The ‘adequacy’ test: Canada passes, but the exam is still on

Other countries’ laws do not need to be a “photocopy” of the GDPR to be adequate. Professor Emeritus Colin J. Bennett reports from Canada.

On January 15 of this year, the European Commission released a report(1) formally declaring that Canada, along with ten other jurisdictions, continues to offer an “adequate level of protection” for personal information transferred from the European Economic Area. Digital data can, therefore, continue to flow freely to Canada from the European Union, at least to the extent that the receiving organizations are covered by Canada’s 23-year-old data protection law, the Personal Information Protection and Electronic Documents Act (PIPEDA). Canada has enjoyed this status since 2001.
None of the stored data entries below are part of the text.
Lemma append_parses file es e :
  parse_thread file = Ok (MkThreadFile es) → complete_file file → printable e →
  parse_thread (file ++ render_entry e) = Ok (MkThreadFile (es ++ [e]))
  ∧ complete_file (file ++ render_entry e).
Proof.
  intros Hf Hc Hp. destruct (render_entry_lines e Hp) as (Hcr & Hend & _).
  split; [|right; apply ends_with_true in Hend as (r & ->); apply ends_with_true;
           exists (file ++ r); by rewrite app_assoc].
  rewrite parse_thread_lines in Hf |- *. rewrite file_lines_app by done.
  rewrite (replace_crlf_id (render_entry e)) by done.
  rewrite enumerate_from_app, for_fold_app.
  apply res_bind_Ok in Hf as (st & -> & [= <-]). simpl.
  destruct (parse_rendered (0 + N.of_nat (length (lines (replace_crlf file)))) st e Hp) as (st' & Hst & Hst').
  rewrite Hst. simpl. by rewrite Hst'.
Qed.

Lemma render_parses es :
  Forall printable es →
  parse_thread (concat (map render_entry es)) = Ok (MkThreadFile es)
  ∧ complete_file (concat (map render_entry es)).
Proof.
  induction es as [|e es IH] using rev_ind; intros Hall; [split; [done|by left]|].
  apply Forall_app in Hall as [Hes He]. apply Forall_cons in He as [He _].
  destruct (IH Hes) as [H1 H2]. rewrite map_app, concat_app. simpl. rewrite app_nil_r.
  by apply append_parses.
Qed.

(** ** Which inputs parse *)

(** The captures of a header line that the parser can convert. *)
Definition header_ok (caps : MsgCaptures) : Prop :=
  is_some (parse_unsigned u64_MAX (cap_line caps)) = true ∧ is_some (parse_unsigned u64_MAX (cap_point caps)) = true
  ∧ (cap_handler caps = lit "system" ∨ is_ok (Handler_new (cap_handler caps)) = true).

Definition line_readable (line : str) : Prop := ∀ caps, MSG_RE line = Some caps → header_ok caps.

Lemma parse_line_header st i line caps :
  MSG_RE line = Some caps →
  (is_ok (parse_line st (i, line)) = true ↔ header_ok caps) ∧
  (∀ st', parse_line st (i, line) = Ok st' → ps_first_content_line st' = false).
Proof.
  intros Hm. unfold parse_line. rewrite Hm. unfold header_ok, parse_u64.
  destruct (parse_unsigned u64_MAX (cap_line caps)) as [n|]; [|naive_solver].
  destruct (parse_unsigned u64_MAX (cap_point caps)) as [p|]; [|naive_solver].
  simpl. unfold parse_author. case_bool_decide as Hs; [naive_solver|].
  destruct (Handler_new (cap_handler caps)) as [h| |]; naive_solver.
Qed.

Lemma parse_lines_ok i ls st :
  ps_first_content_line st = false →
  is_ok (for_fold (enumerate_from i ls) st parse_line) = true ↔ Forall line_readable ls.
Proof.
  revert i st. induction ls as [|l ls IH]; intros i st Hst; cbn [enumerate_from for_fold]; [by split|].
  rewrite Forall_cons. destruct (MSG_RE l) as [caps|] eqn:Em.
  - destruct (parse_line_header st i l caps Em) as [Hiff Hf].
    assert (line_readable l ↔ header_ok caps) as -> by (unfold line_readable; naive_solver).
    rewrite <-Hiff. destruct (parse_line st (i, l)) as [st'| |] eqn:E; [|naive_solver..].
    rewrite <-(IH (i + 1) st') by by apply Hf. simpl. naive_solver.
  - assert (line_readable l) by by intros caps Hc; congruence.
    unfold parse_line at 1. rewrite Em, Hst. cbn [res_bind]. rewrite IH by done. naive_solver.
Qed.

Lemma parse_thread_ok_iff input :
  is_ok (parse_thread input) = true ↔
  (∀ l, head (lines (replace_crlf input)) = Some l → is_some (MSG_RE l) = true)
  ∧ Forall line_readable (lines (replace_crlf input)).
Proof.
  rewrite parse_thread_lines. generalize (lines (replace_crlf input)). intros ls.
  assert (∀ r : res parser_state ParseError,
    is_ok (let? st := r in Ok (MkThreadFile (finalize_entry (ps_entries st) (ps_current_body st)))) = is_ok r)
    as -> by by intros [].
  destruct ls as [|l ls]; [naive_solver|]. cbn [enumerate_from for_fold head].
  assert ((∀ l0, Some l = Some l0 → is_some (MSG_RE l0) = true) ↔ is_some (MSG_RE l) = true) as -> by naive_solver.
  rewrite Forall_cons. destruct (MSG_RE l) as [caps|] eqn:Em.
  - destruct (parse_line_header (MkParserState [] None true) 0 l caps Em) as [Hiff Hf].
    assert (line_readable l ↔ header_ok caps) as -> by (unfold line_readable; naive_solver).
    rewrite <-Hiff. destruct (parse_line _ (0, l)) as [st'| |] eqn:E; [|naive_solver..].
    cbn [res_bind]. rewrite parse_lines_ok by by apply Hf. simpl. naive_solver.
  - unfold parse_line at 1. rewrite Em. simpl. naive_solver.
Qed.

(** ** What a parsed file contains *)

(** Every entry the parser returns. *)
Definition parsed_entry (e : ThreadEntry) : Prop :=
  entry_line_number e ≤ u64_MAX ∧ entry_point_to e ≤ u64_MAX ∧ known_author (entry_author e)
  ∧ is_timestamp (entry_timestamp e) = true ∧
  match e with
  | EntryMessage m => m_mentions m = extract_mentions (m_body m) ∧ m_links m = extract_links (m_body m)
  | EntryEvent ev => is_event_type (ev_event_type ev) = true
  end.

Definition parser_inv (st : parser_state) : Prop :=
  (ps_entries st = [] ∧ ps_current_body st = None) ∨
  ∃ es e b, ps_entries st = es ++ [e] ∧ ps_current_body st = Some b ∧ Forall parsed_entry es
            ∧ ∀ b', parsed_entry (finish_entry b' e).

Lemma parser_inv_finalize st :
  parser_inv st → Forall parsed_entry (finalize_entry (ps_entries st) (ps_current_body st)).
Proof.
  intros [[-> ->]|(es & e & b & -> & -> & Hes & He)]; [constructor|]. simpl.
  rewrite update_last_snoc. apply Forall_app. split; [done|]. by constructor.
Qed.

Lemma MSG_RE_Some line caps :
  MSG_RE line = Some caps →
  is_timestamp (cap_timestamp caps) = true ∧ (∀ t, cap_event caps = Some t → is_event_type t = true).
Proof.
  unfold MSG_RE. intros H.
  apply bind_Some in H as (r1 & _ & H). apply bind_Some in H as ([l r2] & _ & H).
  apply bind_Some in H as (r3 & _ & H). apply bind_Some in H as ([p r4] & _ & H).
  apply bind_Some in H as (r5 & _ & H). destruct (span _ r5) as [h r6].
  destruct (is_empty h); [done|]. apply bind_Some in H as (r7 & _ & H).
  apply bind_Some in H as ([ts r8] & Hts & H). apply bind_Some in H as (r9 & _ & H).
  apply bind_Some in H as ([et r10] & Het & H). apply bind_Some in H as (body & _ & H).
  destruct (_ || _); [done|]. injection H as <-. simpl. split.
  - unfold re_timestamp in Hts. by case_match; simplify_eq.
  - intros t ->. unfold re_event in Het. destruct (strip_prefix _ r9) as [r|]; [|done].
    destruct (span is_event_char r) as [et r'] eqn:Es. apply span_spec in Es as (_ & Hall & _).
    destruct et as [|c et]; [done|]. destruct (strip_prefix _ r'); [|done].
    destruct (is_ascii_lowercase c) eqn:Ec; [|done]. injection Het as <- _.
    apply andb_true_iff. split; [done|]. by apply forallb_Forall.
Qed.

Lemma parse_author_sound i raw h : parse_author i raw = Ok h → known_author h.
Proof.
  unfold parse_author. case_bool_decide; [intros [= <-]; by left|].
  rewrite map_err_Ok. intros Hh. right. by rewrite (Handler_new_str _ _ Hh).
Qed.

Lemma parse_u64_Ok {E} s n : @parse_u64 E s = Ok n → n ≤ u64_MAX.
Proof.
  unfold parse_u64. destruct (parse_unsigned _ s) eqn:En; [|done]. intros [= <-].
  by eapply parse_unsigned_le.
Qed.

Lemma parse_line_inv st item st' : parser_inv st → parse_line st item = Ok st' → parser_inv st'.
Proof.
  intros Hinv. destruct item as [i line]. unfold parse_line.
  destruct (MSG_RE line) as [caps|] eqn:Em.
  - intros H. rewrite res_bind_Ok in H. destruct H as (n & Hn%parse_u64_Ok & H).
    rewrite res_bind_Ok in H. destruct H as (p & Hp%parse_u64_Ok & H).
    rewrite res_bind_Ok in H. destruct H as (a & Ha%parse_author_sound & [= <-]).
    right. do 3 eexists. split_and!; [done..|by apply parser_inv_finalize|]. intros b'.
    apply MSG_RE_Some in Em as [Hts Het]. unfold parsed_entry.
    destruct (cap_event caps) as [t|]; simpl; split_and!; auto.
  - destruct (ps_first_content_line st); [done|]. intros [= <-].
    destruct Hinv as [[H1 H2]|(es & e & b & H1 & H2 & Hes & He)]; [left|right].
    + simpl. by rewrite H2.
    + simpl. rewrite H2. by do 3 eexists.
Qed.

Lemma parse_thread_parsed input f : parse_thread input = Ok f → Forall parsed_entry (entries f).
Proof.
  rewrite parse_thread_lines. intros (st & Hst & [= <-])%res_bind_Ok. simpl.
  apply parser_inv_finalize.
  refine (for_fold_ind parse_line (λ _ st, parser_inv st) _ _ _ _ _ Hst); [by left|].
  intros l1 x l2 a a' _ Ha Hx. by eapply parse_line_inv.
Qed.

(** ** Concatenation *)

(** Two parser states that differ by finished entries in front. *)
Definition shifted (pre : list ThreadEntry) (st1 st2 : parser_state) : Prop :=
  ps_entries st1 = pre ++ ps_entries st2 ∧ ps_entries st2 ≠ [] ∧
  ps_current_body st1 = ps_current_body st2 ∧
  ps_first_content_line st1 = false ∧ ps_first_content_line st2 = false.

Lemma update_last_app {A} (f : A → A) l1 l2 : l2 ≠ [] → update_last f (l1 ++ l2) = l1 ++ update_last f l2.
Proof.
  intros Hne. destruct (exists_last Hne) as (l & x & ->). rewrite app_assoc, !update_last_snoc.
  by rewrite app_assoc.
Qed.

Lemma finalize_entry_app pre es b :
  es ≠ [] → finalize_entry (pre ++ es) b = pre ++ finalize_entry es b.
Proof. intros Hne. destruct b; [by apply update_last_app|done]. Qed.

Lemma parse_line_Ok st i line st' :
  parse_line st (i, line) = Ok st' →
  (∃ caps n p a, MSG_RE line = Some caps ∧ (∀ E, @parse_u64 E (cap_line caps) = Ok n)
     ∧ (∀ E, @parse_u64 E (cap_point caps) = Ok p) ∧ (∀ j, parse_author j (cap_handler caps) = Ok a)
     ∧ st' = MkParserState (finalize_entry (ps_entries st) (ps_current_body st)
                            ++ [new_entry n p a (cap_timestamp caps) (cap_event caps)])
               (Some (cap_body caps)) false)
  ∨ (MSG_RE line = None ∧ ps_first_content_line st = false
     ∧ st' = MkParserState (ps_entries st)
               ((λ body, body ++ [nl] ++ if starts_with line (lit " [L") then drop 1 line else line)
                <$> ps_current_body st) false).
Proof.
  unfold parse_line. destruct (MSG_RE line) as [caps|].
  - intros H. rewrite res_bind_Ok in H. destruct H as (n & Hn & H).
    rewrite res_bind_Ok in H. destruct H as (p & Hp & H).
    rewrite res_bind_Ok in H. destruct H as (a & Ha & [= <-]).
    left. exists caps, n, p, a. unfold parse_u64, parse_author in *. split_and!; try done.
    + intros E. by destruct (parse_unsigned _ (cap_line caps)); simplify_eq.
    + intros E. by destruct (parse_unsigned _ (cap_point caps)); simplify_eq.
    + intros j. case_bool_decide; [done|]. by rewrite map_err_Ok in Ha |- *.
  - destruct (ps_first_content_line st) eqn:E; [done|]. intros [= <-]. by right.
Qed.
Adequacy assessments are now dictated by the requirements of the European Union’s General Data Protection Regulation (GDPR)(2), which came into force in May 2018. Companies in Canada might import data through other mechanisms, including standard contracts, binding corporate rules, certification schemes and codes of practice. But Canada being recognized as a safe harbour, which adequacy status confers, is by far the most preferred and efficient solution for businesses. Adequacy has proven to be a comprehensive, elegant solution that can apply to any business, including small and medium-sized enterprises, reducing the need for further contractual or other solutions, and the legal fees associated.